THE RECORDS ▸
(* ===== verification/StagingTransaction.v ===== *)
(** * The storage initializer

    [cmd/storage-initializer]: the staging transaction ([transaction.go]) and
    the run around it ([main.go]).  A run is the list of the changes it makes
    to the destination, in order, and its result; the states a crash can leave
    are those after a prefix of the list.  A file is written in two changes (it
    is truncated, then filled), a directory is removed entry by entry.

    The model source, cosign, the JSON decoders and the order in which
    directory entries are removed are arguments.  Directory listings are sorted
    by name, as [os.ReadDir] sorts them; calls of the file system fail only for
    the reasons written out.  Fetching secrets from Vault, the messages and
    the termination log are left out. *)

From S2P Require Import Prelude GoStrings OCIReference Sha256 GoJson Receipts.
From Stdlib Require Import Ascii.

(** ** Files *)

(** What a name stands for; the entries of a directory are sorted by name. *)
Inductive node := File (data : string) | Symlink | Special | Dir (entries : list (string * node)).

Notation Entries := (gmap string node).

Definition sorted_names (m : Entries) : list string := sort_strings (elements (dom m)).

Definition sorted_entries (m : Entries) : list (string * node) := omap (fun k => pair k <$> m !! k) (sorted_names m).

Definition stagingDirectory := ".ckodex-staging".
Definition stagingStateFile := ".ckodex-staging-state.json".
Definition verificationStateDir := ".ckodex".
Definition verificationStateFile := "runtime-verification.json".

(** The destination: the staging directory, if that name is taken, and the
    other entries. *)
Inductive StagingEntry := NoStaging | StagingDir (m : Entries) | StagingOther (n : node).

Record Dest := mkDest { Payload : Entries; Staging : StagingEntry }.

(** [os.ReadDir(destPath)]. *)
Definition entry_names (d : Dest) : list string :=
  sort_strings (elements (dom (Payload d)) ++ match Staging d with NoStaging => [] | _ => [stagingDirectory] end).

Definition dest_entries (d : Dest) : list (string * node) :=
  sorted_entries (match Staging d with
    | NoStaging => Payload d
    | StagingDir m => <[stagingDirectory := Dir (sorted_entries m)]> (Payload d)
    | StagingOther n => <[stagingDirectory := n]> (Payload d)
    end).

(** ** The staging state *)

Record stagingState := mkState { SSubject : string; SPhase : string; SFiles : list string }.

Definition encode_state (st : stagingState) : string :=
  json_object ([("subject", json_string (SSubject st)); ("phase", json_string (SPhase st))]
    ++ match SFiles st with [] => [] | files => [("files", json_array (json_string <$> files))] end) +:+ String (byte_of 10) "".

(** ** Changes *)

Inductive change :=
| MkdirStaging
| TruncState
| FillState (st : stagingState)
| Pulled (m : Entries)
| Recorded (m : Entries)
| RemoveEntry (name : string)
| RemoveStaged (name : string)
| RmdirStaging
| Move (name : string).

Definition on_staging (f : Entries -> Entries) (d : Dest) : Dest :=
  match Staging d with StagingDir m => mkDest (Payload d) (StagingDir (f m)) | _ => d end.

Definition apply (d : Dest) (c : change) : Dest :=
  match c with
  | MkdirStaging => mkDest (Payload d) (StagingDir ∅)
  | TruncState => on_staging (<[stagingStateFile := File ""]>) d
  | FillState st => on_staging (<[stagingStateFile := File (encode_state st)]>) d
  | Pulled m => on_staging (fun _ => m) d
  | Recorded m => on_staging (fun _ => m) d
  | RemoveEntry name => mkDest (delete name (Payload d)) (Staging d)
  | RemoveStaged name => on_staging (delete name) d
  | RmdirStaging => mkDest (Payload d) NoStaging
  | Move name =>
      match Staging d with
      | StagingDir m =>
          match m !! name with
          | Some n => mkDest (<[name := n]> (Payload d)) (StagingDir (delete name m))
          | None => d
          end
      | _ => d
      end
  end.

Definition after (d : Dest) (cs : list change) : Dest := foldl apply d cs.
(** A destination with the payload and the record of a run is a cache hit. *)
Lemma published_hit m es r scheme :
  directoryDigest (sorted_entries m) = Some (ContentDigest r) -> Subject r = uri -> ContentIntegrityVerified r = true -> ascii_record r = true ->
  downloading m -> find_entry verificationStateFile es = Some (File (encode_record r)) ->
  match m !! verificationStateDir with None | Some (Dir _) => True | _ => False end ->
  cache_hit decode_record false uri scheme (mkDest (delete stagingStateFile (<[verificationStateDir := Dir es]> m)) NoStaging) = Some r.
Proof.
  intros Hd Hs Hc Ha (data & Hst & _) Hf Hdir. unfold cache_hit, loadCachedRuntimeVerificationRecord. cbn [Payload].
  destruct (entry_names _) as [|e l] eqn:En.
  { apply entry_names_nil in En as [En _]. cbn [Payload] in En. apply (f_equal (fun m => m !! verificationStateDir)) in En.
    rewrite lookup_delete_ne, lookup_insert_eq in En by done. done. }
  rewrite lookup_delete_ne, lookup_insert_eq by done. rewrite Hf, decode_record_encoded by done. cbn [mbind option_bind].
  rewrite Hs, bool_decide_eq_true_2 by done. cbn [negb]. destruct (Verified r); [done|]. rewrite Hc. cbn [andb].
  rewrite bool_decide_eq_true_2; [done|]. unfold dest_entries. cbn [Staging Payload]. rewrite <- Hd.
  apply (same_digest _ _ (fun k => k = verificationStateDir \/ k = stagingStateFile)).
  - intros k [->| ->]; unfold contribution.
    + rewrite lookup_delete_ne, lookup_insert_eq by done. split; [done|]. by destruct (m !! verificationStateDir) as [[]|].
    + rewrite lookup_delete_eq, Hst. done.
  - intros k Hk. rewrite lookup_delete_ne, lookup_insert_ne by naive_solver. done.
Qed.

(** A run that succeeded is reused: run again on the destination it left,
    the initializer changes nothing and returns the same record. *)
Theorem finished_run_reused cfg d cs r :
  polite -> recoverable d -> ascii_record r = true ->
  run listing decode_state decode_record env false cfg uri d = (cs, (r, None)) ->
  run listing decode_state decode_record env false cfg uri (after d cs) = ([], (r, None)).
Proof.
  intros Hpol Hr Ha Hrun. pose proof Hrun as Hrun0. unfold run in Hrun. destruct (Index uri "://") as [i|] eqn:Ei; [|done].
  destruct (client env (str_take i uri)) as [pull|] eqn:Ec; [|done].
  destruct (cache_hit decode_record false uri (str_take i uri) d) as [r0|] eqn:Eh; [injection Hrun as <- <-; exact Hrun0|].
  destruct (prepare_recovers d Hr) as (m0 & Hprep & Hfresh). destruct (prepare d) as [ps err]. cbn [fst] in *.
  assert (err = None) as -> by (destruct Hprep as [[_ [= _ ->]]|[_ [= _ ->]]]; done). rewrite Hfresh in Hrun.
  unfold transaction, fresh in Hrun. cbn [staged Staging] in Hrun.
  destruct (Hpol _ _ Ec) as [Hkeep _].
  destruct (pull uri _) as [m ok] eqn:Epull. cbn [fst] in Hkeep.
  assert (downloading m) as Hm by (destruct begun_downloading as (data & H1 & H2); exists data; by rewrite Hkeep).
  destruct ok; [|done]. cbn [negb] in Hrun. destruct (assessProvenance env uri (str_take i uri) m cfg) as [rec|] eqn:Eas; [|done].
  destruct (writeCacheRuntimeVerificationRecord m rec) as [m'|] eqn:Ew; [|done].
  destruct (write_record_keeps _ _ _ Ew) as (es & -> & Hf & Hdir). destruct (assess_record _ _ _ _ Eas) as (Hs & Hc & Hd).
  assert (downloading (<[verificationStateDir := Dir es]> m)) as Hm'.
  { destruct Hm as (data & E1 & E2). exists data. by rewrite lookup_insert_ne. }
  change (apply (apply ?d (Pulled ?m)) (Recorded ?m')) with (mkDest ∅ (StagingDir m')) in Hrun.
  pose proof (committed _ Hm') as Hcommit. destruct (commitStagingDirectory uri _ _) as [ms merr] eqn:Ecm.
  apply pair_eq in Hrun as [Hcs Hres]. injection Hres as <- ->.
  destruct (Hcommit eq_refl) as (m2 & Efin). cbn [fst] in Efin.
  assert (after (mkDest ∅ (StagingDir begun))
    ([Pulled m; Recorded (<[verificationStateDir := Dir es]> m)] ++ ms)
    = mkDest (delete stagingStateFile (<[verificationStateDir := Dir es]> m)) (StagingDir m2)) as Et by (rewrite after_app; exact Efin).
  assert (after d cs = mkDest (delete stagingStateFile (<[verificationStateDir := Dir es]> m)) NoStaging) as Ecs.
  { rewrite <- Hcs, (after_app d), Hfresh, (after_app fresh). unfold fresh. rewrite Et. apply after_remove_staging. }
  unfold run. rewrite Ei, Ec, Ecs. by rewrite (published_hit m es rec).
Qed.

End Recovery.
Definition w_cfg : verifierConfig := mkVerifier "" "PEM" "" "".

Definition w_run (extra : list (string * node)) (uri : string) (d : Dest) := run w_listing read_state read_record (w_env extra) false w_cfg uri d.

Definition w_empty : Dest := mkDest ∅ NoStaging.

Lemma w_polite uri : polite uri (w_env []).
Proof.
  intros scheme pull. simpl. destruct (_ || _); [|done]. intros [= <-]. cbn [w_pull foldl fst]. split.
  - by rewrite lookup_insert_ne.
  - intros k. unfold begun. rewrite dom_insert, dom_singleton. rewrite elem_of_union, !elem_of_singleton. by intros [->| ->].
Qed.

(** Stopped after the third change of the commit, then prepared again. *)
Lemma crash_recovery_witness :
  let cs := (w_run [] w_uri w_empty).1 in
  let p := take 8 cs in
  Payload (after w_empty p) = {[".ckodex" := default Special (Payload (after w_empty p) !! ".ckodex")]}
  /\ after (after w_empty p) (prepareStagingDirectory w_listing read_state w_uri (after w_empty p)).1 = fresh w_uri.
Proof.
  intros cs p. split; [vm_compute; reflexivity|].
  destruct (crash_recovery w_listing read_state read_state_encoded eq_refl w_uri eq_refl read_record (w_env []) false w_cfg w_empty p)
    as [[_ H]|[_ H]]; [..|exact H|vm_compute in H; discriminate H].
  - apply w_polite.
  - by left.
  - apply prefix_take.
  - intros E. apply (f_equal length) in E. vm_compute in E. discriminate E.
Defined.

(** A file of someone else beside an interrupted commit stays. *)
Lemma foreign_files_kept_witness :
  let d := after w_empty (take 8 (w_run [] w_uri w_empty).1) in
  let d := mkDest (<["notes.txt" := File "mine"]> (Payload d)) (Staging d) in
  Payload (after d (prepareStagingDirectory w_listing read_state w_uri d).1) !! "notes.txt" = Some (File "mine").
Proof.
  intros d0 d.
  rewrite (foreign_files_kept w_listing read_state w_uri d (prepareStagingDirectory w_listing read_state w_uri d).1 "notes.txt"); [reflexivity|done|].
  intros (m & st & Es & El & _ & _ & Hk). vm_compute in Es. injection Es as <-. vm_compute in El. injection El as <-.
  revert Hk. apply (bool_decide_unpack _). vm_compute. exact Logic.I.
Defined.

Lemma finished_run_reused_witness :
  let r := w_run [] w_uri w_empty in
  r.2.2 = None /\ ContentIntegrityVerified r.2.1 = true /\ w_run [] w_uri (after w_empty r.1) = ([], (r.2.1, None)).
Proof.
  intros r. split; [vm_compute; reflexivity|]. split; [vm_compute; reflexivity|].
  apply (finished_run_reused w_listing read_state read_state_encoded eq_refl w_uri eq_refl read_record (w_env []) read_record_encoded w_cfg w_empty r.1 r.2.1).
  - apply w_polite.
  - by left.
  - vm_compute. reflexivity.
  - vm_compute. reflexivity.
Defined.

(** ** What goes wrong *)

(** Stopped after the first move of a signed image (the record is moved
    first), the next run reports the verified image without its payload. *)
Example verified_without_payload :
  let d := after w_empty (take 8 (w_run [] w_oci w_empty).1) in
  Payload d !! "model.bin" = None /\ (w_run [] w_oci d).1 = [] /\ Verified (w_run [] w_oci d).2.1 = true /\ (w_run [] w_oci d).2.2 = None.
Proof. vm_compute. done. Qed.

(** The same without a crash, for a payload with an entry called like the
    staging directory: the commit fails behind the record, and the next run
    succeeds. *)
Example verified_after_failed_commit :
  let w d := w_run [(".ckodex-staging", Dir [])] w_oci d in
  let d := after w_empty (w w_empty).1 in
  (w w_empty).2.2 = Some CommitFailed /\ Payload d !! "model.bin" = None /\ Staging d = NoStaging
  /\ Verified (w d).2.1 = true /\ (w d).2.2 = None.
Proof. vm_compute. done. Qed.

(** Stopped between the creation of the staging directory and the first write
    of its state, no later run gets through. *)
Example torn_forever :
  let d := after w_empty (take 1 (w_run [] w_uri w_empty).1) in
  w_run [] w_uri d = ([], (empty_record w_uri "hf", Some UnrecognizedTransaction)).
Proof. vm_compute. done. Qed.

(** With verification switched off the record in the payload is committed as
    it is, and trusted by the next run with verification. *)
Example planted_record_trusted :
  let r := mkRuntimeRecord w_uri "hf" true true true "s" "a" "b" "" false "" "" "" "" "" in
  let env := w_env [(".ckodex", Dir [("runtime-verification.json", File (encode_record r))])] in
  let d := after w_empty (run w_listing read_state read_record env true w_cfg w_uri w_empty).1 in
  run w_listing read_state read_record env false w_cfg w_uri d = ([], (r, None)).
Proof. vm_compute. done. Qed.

AIM OF THE EXERCISE ▸
Only the lines above starting with the one with "destruct (entry_names _) as [|e l] eqn:En." and going through the one with "destruct (client env" are to be copied, word for word and with both ends kept.

WRITTEN RESPONSE ▸
  destruct (entry_names _) as [|e l] eqn:En.
  { apply entry_names_nil in En as [En _]. cbn [Payload] in En. apply (f_equal (fun m => m !! verificationStateDir)) in En.
    rewrite lookup_delete_ne, lookup_insert_eq in En by done. done. }
  rewrite lookup_delete_ne, lookup_insert_eq by done. rewrite Hf, decode_record_encoded by done. cbn [mbind option_bind].
  rewrite Hs, bool_decide_eq_true_2 by done. cbn [negb]. destruct (Verified r); [done|]. rewrite Hc. cbn [andb].
  rewrite bool_decide_eq_true_2; [done|]. unfold dest_entries. cbn [Staging Payload]. rewrite <- Hd.
  apply (same_digest _ _ (fun k => k = verificationStateDir \/ k = stagingStateFile)).
  - intros k [->| ->]; unfold contribution.
    + rewrite lookup_delete_ne, lookup_insert_eq by done. split; [done|]. by destruct (m !! verificationStateDir) as [[]|].
    + rewrite lookup_delete_eq, Hst. done.
  - intros k Hk. rewrite lookup_delete_ne, lookup_insert_ne by naive_solver. done.
Qed.

(** A run that succeeded is reused: run again on the destination it left,
    the initializer changes nothing and returns the same record. *)
Theorem finished_run_reused cfg d cs r :
  polite -> recoverable d -> ascii_record r = true ->
  run listing decode_state decode_record env false cfg uri d = (cs, (r, None)) ->
  run listing decode_state decode_record env false cfg uri (after d cs) = ([], (r, None)).
Proof.
  intros Hpol Hr Ha Hrun. pose proof Hrun as Hrun0. unfold run in Hrun. destruct (Index uri "://") as [i|] eqn:Ei; [|done].
  destruct (client env (str_take i uri)) as [pull|] eqn:Ec; [|done].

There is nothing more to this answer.